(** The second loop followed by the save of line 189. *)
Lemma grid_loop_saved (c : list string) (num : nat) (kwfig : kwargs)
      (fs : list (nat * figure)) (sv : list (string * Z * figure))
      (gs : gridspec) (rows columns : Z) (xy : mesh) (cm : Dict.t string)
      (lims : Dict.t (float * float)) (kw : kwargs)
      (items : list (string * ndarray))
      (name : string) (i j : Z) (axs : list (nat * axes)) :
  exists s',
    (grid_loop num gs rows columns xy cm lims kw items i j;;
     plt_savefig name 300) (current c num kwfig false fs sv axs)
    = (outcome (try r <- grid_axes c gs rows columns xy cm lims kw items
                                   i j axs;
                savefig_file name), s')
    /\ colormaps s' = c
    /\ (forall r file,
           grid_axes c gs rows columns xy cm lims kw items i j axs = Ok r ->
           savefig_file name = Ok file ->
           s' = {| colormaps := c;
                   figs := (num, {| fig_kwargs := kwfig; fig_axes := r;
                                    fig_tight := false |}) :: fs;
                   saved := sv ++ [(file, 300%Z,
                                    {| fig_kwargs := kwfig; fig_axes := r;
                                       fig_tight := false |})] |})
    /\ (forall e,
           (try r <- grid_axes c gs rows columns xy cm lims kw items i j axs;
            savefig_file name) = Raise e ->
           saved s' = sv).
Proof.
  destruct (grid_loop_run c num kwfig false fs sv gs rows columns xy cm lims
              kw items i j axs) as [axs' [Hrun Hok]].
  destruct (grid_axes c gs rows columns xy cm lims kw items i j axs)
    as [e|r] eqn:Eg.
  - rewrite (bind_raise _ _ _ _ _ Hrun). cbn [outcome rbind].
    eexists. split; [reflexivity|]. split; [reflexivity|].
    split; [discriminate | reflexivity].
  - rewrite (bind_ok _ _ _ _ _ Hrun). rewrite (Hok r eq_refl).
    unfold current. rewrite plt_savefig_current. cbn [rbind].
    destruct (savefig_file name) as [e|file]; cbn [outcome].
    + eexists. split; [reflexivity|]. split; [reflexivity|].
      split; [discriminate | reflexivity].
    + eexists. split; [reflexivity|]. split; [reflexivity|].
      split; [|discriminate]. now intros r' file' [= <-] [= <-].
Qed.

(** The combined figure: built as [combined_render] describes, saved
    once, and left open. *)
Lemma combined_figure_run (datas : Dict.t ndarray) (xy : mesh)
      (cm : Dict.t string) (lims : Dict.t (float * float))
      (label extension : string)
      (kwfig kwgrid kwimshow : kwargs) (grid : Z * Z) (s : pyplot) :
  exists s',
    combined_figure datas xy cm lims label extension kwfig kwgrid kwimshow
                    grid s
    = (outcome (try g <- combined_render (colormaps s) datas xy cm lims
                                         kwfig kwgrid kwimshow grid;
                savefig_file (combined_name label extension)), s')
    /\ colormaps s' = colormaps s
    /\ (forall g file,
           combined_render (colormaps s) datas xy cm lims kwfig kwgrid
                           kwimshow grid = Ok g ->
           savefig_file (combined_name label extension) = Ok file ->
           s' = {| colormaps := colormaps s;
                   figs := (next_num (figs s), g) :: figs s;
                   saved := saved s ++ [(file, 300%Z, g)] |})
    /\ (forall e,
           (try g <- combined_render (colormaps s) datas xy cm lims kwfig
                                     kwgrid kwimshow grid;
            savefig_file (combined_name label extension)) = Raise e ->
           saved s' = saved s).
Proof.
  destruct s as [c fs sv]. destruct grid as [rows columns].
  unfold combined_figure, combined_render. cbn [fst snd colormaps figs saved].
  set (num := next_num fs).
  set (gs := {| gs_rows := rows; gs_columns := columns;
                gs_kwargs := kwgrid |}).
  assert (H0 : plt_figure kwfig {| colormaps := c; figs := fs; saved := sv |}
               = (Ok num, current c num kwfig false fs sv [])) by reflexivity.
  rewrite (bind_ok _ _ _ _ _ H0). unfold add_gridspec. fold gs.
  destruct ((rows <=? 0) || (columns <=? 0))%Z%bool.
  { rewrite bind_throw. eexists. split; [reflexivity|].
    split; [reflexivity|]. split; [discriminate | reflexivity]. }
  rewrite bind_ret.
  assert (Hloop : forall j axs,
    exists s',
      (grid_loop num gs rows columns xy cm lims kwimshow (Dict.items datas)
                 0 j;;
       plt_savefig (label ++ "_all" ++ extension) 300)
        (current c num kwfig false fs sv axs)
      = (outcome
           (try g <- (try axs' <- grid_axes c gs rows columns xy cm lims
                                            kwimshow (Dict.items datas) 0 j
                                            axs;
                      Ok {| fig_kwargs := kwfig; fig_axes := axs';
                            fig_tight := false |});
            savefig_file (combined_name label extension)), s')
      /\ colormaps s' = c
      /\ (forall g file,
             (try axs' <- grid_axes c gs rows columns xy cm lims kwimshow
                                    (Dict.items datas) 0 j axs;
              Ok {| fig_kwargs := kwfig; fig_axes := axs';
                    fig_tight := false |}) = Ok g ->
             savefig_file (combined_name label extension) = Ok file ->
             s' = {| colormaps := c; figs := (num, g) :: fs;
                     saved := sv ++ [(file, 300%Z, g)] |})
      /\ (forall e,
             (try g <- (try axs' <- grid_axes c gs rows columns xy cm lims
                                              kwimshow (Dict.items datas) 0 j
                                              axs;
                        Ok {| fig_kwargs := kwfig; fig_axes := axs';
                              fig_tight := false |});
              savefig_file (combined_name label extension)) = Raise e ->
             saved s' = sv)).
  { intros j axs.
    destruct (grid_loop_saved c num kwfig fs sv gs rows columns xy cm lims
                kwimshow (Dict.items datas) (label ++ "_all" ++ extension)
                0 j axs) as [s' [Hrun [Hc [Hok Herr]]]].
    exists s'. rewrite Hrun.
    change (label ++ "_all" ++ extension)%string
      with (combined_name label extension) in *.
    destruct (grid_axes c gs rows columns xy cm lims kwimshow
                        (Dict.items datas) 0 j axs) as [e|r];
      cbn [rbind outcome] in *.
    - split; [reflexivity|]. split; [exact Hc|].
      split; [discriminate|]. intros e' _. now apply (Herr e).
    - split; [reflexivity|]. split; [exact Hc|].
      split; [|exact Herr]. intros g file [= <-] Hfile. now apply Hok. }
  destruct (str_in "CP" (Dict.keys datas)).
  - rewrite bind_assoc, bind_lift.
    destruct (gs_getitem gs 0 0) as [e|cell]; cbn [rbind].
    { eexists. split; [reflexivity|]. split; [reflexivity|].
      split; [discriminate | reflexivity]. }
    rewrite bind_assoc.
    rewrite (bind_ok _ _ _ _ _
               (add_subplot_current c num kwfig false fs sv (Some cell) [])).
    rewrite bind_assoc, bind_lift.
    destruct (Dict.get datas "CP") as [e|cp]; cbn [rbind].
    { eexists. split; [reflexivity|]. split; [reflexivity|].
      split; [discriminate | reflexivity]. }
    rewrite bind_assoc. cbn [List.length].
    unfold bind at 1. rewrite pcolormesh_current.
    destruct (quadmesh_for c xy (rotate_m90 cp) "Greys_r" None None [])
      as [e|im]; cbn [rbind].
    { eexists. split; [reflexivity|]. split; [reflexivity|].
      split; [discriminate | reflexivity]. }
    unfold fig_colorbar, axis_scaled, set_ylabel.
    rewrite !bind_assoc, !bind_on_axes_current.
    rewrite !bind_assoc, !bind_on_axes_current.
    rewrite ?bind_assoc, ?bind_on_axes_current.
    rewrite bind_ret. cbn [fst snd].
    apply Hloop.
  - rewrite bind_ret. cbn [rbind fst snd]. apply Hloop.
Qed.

Activity
Line by line, retype all of the records exactly.

Output of the exercise
(** The second loop followed by the save of line 189. *)
Lemma grid_loop_saved (c : list string) (num : nat) (kwfig : kwargs)
      (fs : list (nat * figure)) (sv : list (string * Z * figure))
      (gs : gridspec) (rows columns : Z) (xy : mesh) (cm : Dict.t string)
      (lims : Dict.t (float * float)) (kw : kwargs)
      (items : list (string * ndarray))
      (name : string) (i j : Z) (axs : list (nat * axes)) :
  exists s',
    (grid_loop num gs rows columns xy cm lims kw items i j;;
     plt_savefig name 300) (current c num kwfig false fs sv axs)
    = (outcome (try r <- grid_axes c gs rows columns xy cm lims kw items
                                   i j axs;
                savefig_file name), s')
    /\ colormaps s' = c
    /\ (forall r file,
           grid_axes c gs rows columns xy cm lims kw items i j axs = Ok r ->
           savefig_file name = Ok file ->
           s' = {| colormaps := c;
                   figs := (num, {| fig_kwargs := kwfig; fig_axes := r;
                                    fig_tight := false |}) :: fs;
                   saved := sv ++ [(file, 300%Z,
                                    {| fig_kwargs := kwfig; fig_axes := r;
                                       fig_tight := false |})] |})
    /\ (forall e,
           (try r <- grid_axes c gs rows columns xy cm lims kw items i j axs;
            savefig_file name) = Raise e ->
           saved s' = sv).
Proof.
  destruct (grid_loop_run c num kwfig false fs sv gs rows columns xy cm lims
              kw items i j axs) as [axs' [Hrun Hok]].
  destruct (grid_axes c gs rows columns xy cm lims kw items i j axs)
    as [e|r] eqn:Eg.
  - rewrite (bind_raise _ _ _ _ _ Hrun). cbn [outcome rbind].
    eexists. split; [reflexivity|]. split; [reflexivity|].
    split; [discriminate | reflexivity].
  - rewrite (bind_ok _ _ _ _ _ Hrun). rewrite (Hok r eq_refl).
    unfold current. rewrite plt_savefig_current. cbn [rbind].
    destruct (savefig_file name) as [e|file]; cbn [outcome].
    + eexists. split; [reflexivity|]. split; [reflexivity|].
      split; [discriminate | reflexivity].
    + eexists. split; [reflexivity|]. split; [reflexivity|].
      split; [|discriminate]. now intros r' file' [= <-] [= <-].
Qed.

(** The combined figure: built as [combined_render] describes, saved
    once, and left open. *)
Lemma combined_figure_run (datas : Dict.t ndarray) (xy : mesh)
      (cm : Dict.t string) (lims : Dict.t (float * float))
      (label extension : string)
      (kwfig kwgrid kwimshow : kwargs) (grid : Z * Z) (s : pyplot) :
  exists s',
    combined_figure datas xy cm lims label extension kwfig kwgrid kwimshow
                    grid s
    = (outcome (try g <- combined_render (colormaps s) datas xy cm lims
                                         kwfig kwgrid kwimshow grid;
                savefig_file (combined_name label extension)), s')
    /\ colormaps s' = colormaps s
    /\ (forall g file,
           combined_render (colormaps s) datas xy cm lims kwfig kwgrid
                           kwimshow grid = Ok g ->
           savefig_file (combined_name label extension) = Ok file ->
           s' = {| colormaps := colormaps s;
                   figs := (next_num (figs s), g) :: figs s;
                   saved := saved s ++ [(file, 300%Z, g)] |})
    /\ (forall e,
           (try g <- combined_render (colormaps s) datas xy cm lims kwfig
                                     kwgrid kwimshow grid;
            savefig_file (combined_name label extension)) = Raise e ->
           saved s' = saved s).
Proof.
  destruct s as [c fs sv]. destruct grid as [rows columns].
  unfold combined_figure, combined_render. cbn [fst snd colormaps figs saved].
  set (num := next_num fs).
  set (gs := {| gs_rows := rows; gs_columns := columns;
                gs_kwargs := kwgrid |}).
  assert (H0 : plt_figure kwfig {| colormaps := c; figs := fs; saved := sv |}
               = (Ok num, current c num kwfig false fs sv [])) by reflexivity.
  rewrite (bind_ok _ _ _ _ _ H0). unfold add_gridspec. fold gs.
  destruct ((rows <=? 0) || (columns <=? 0))%Z%bool.
  { rewrite bind_throw. eexists. split; [reflexivity|].
    split; [reflexivity|]. split; [discriminate | reflexivity]. }
  rewrite bind_ret.
  assert (Hloop : forall j axs,
    exists s',
      (grid_loop num gs rows columns xy cm lims kwimshow (Dict.items datas)
                 0 j;;
       plt_savefig (label ++ "_all" ++ extension) 300)
        (current c num kwfig false fs sv axs)
      = (outcome
           (try g <- (try axs' <- grid_axes c gs rows columns xy cm lims
                                            kwimshow (Dict.items datas) 0 j
                                            axs;
                      Ok {| fig_kwargs := kwfig; fig_axes := axs';
                            fig_tight := false |});
            savefig_file (combined_name label extension)), s')
      /\ colormaps s' = c
      /\ (forall g file,
             (try axs' <- grid_axes c gs rows columns xy cm lims kwimshow
                                    (Dict.items datas) 0 j axs;
              Ok {| fig_kwargs := kwfig; fig_axes := axs';
                    fig_tight := false |}) = Ok g ->
             savefig_file (combined_name label extension) = Ok file ->
             s' = {| colormaps := c; figs := (num, g) :: fs;
                     saved := sv ++ [(file, 300%Z, g)] |})
      /\ (forall e,
             (try g <- (try axs' <- grid_axes c gs rows columns xy cm lims
                                              kwimshow (Dict.items datas) 0 j
                                              axs;
                        Ok {| fig_kwargs := kwfig; fig_axes := axs';
                              fig_tight := false |});
              savefig_file (combined_name label extension)) = Raise e ->
             saved s' = sv)).
  { intros j axs.
    destruct (grid_loop_saved c num kwfig fs sv gs rows columns xy cm lims
                kwimshow (Dict.items datas) (label ++ "_all" ++ extension)
                0 j axs) as [s' [Hrun [Hc [Hok Herr]]]].
    exists s'. rewrite Hrun.
    change (label ++ "_all" ++ extension)%string
      with (combined_name label extension) in *.
    destruct (grid_axes c gs rows columns xy cm lims kwimshow
                        (Dict.items datas) 0 j axs) as [e|r];
      cbn [rbind outcome] in *.
    - split; [reflexivity|]. split; [exact Hc|].
      split; [discriminate|]. intros e' _. now apply (Herr e).
    - split; [reflexivity|]. split; [exact Hc|].
      split; [|exact Herr]. intros g file [= <-] Hfile. now apply Hok. }
  destruct (str_in "CP" (Dict.keys datas)).
  - rewrite bind_assoc, bind_lift.
    destruct (gs_getitem gs 0 0) as [e|cell]; cbn [rbind].
    { eexists. split; [reflexivity|]. split; [reflexivity|].
      split; [discriminate | reflexivity]. }
    rewrite bind_assoc.
    rewrite (bind_ok _ _ _ _ _
               (add_subplot_current c num kwfig false fs sv (Some cell) [])).
    rewrite bind_assoc, bind_lift.
    destruct (Dict.get datas "CP") as [e|cp]; cbn [rbind].
    { eexists. split; [reflexivity|]. split; [reflexivity|].
      split; [discriminate | reflexivity]. }
    rewrite bind_assoc. cbn [List.length].
    unfold bind at 1. rewrite pcolormesh_current.
    destruct (quadmesh_for c xy (rotate_m90 cp) "Greys_r" None None [])
      as [e|im]; cbn [rbind].
    { eexists. split; [reflexivity|]. split; [reflexivity|].
      split; [discriminate | reflexivity]. }
    unfold fig_colorbar, axis_scaled, set_ylabel.
    rewrite !bind_assoc, !bind_on_axes_current.
    rewrite !bind_assoc, !bind_on_axes_current.
    rewrite ?bind_assoc, ?bind_on_axes_current.
    rewrite bind_ret. cbn [fst snd].
    apply Hloop.
  - rewrite bind_ret. cbn [rbind fst snd]. apply Hloop.
Qed.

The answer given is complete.